__Exercise instructions__
Find the string "program" in the listing and report every line that has it.

==*==

(** * proxyratemanager: a shallow embedding of the coordination engine

  The development follows the JavaScript sources
  - [ProxyCircuit]      (the circuit structure and its constructor),
  - [ProxyRateManager]  (rate store, circuit pool, IP-change protocol),
  - [ProxyRateClient]   (the user-facing handle),
  - [IPCheckRequest]    (what a probe makes of the answer it gets),
  and states, for each documented property, what the code does.

  Conventions.
  - A JavaScript object used as a dictionary is the ordered list of its own
    properties ([JsObj]): [for (k in o)] walks it in insertion order, and a
    fault in the middle of such a loop leaves the earlier iterations' writes
    behind. (A key that is an array index, such as ["5"], comes first in
    JavaScript; action names and addresses are taken not to be.) What an
    object inherits is not in the list: [Js.inherited] names the keys under
    which every object of the program finds a property of
    [Object.prototype], and a statement that depends on a key being absent
    says that the key is not one of them.
  - Objects shared by reference (circuits) live in a store and are named by
    their address; arrays of numbers are never shared in this program and
    are plain lists.
  - Code that can throw runs in a state-and-fault monad; a fault keeps the
    state reached when it was raised.
  - Everything the program asks of its environment (clock, random numbers,
    IP probes, process table, signals, the cache file) is answered by an
    oracle indexed by the number of questions asked so far.
  - One task is followed at a time: other tasks that could run while an
    [await] is pending are not interleaved. *)

From Stdlib Require Import ZArith String List Bool Lia DecimalString.
From Stdlib Require Import Ascii Sorted.
From stdpp Require Import base list strings.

==*==

__Your solution__
    which every object of the program finds a property of
    their address; arrays of numbers are never shared in this program and
  - Everything the program asks of its environment (clock, random numbers,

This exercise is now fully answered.